You know how the accusation begins: "You're just the sort of person who..."
This is followed by a judgment that you're just sort of person who, for example, buys a Corvette, the inference being that it's because you're balding, divorced, and have a regular Cialis prescription.
Two scientists got together to decide whether there really are "sorts of people" who choose to buy, say, hybrid cars.
Perhaps you might agree that the sorts of people who buy such lumbering golf carts are sanctimonious, guilty, and desperate to emulate Leonardo DiCaprio. However, Itamar Simonson, of Stanford University, and Aner Sela, of the University of Florida, decided to study whether people are genetically predisposed to make certain choices, even if it opens them to a touching level of amusement.

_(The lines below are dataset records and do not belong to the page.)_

Lemma build_record_fields idx row st :
  row_index (build idx row st).1 = idx
  /\ excel_row (build idx row st).1 = (idx + 2)%nat
  /\ source_url (build idx row st).1 = row_listing_url row
  /\ listing_url (build idx row st).1 = strip_query_fragment (row_listing_url row)
  /\ size (build idx row st).1
     = opt_or (clean_cell_value (row_dimensions row))
         (clean_cell_value (row_pack_type row))
  /\ dimensions (build idx row st).1 = clean_cell_value (row_dimensions row)
  /\ stock_name (build idx row st).1 = clean_cell_value (row_stock_name row)
  /\ sheet_stock_status (build idx row st).1
     = clean_cell_value (row_sheet_stock_status row).
Proof.
  rewrite <- resolve_size_is_or. unfold build_record.
  destruct (opt_truthy (clean_cell_value (row_variation row)));
    repeat split; reflexivity.
Qed.

(** The record of a row depends on the state through the history and
    the table only. *)
Lemma build_record_ext idx row st st' :
  history_records st = history_records st' ->
  last_variation_by_listing st = last_variation_by_listing st' ->
  build idx row st = build idx row st'.
Proof. intros Hh Ht. unfold build_record. by rewrite Hh, Ht. Qed.

Lemma loop_limit lim rows : forall idx st,
  (1 <= idx)%nat ->
  (length (records st) < Z.to_nat (Z.max 1 lim))%nat ->
  records (load_loop strip_query_fragment 1 (Some lim) idx rows st)
  = take (Z.to_nat (Z.max 1 lim))
      (records (load_loop strip_query_fragment 1 None idx rows st)).
Proof.
  induction rows as [|row rows IH]; intros idx st Hidx Hlen.
  - cbn [load_loop]. by rewrite take_ge by lia.
  - rewrite (loop_cons strip_query_fragment idx row rows st Hidx).
    cbn [load_loop].
    destruct (build idx row st) as [record table] eqn:Hb.
    assert ((Z.of_nat idx <? 1)%Z = false) as -> by lia.
    assert (Hadv : advance strip_query_fragment idx row st
                   = {| records := records st ++ [record];
                        history_records := history_records st ++ [record];
                        last_variation_by_listing := table |})
      by (unfold advance; by rewrite Hb).
    rewrite Hadv. cbn [records]. rewrite length_app. cbn [length].
    destruct (lim <=? Z.of_nat (length (records st) + 1))%Z eqn:Hstop.
    + destruct (loop_records strip_query_fragment rows (S idx)
                  {| records := records st ++ [record];
                     history_records := history_records st ++ [record];
                     last_variation_by_listing := table |})
        as (built & -> & _); [lia|].
      apply Z.leb_le in Hstop.
      cbn [records]. rewrite take_app_length'; [done|].
      rewrite length_app. cbn [length]. lia.
    + apply Z.leb_gt in Hstop.
      apply IH; [lia|]. cbn [records]. rewrite length_app. cbn [length]. lia.
Qed.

According to the Telegraph, these two scientists concluded that there is a large genetic component in many purchasing decisions.
Their method was to examine the differing patterns of purchasing behavior between identical and non-identical twins. And what wonderfully weird findings they encountered.
Apparently, identical twins share a tendency to be, well, emotionally conservative. They buy useful things, rather than pulsating ones. They eschew extremes. (Not Corvette drivers, then.)
But the most shuddering differences came over such apparently random purchases as mustard, chocolate, and hybrid cars. Oh, and sci-fi movies. Buying all of these, the scientists concluded, was significantly motivated by genes.
You might think that these scientists were looking for weird results. You might be right. But please consider that getting a tattoo does not appear to be genetically influenced. Neither does a preference for ketchup.
The scientists seem to be persuaded by the tendency that one's genes play a strong part in whether we choose to live on the edge or within strict and safe boundaries.
This might offer some sort of scientific light for the Lohan family, the Tea Party, and the chap at Google I had lunch with Tuesday who wore a nice blue shirt and khakis.
One can only hope these fine scientists do more work in this area.
It would surely be a blessed and psychologically uplifting relief to know that Toyota Prius owners really had no choice in the matter. It would be heartening to learn that those who unaccountably shove mustard on their burgers are being driven by forces far larger than their own lack of taste. And even those who enjoy this habit would surely feel reassured that it is their chemicals that force them to sit through "2001: A Space Odyssey" at least twice a month.
I don't know about you, but I'm jonesing for some chocolate.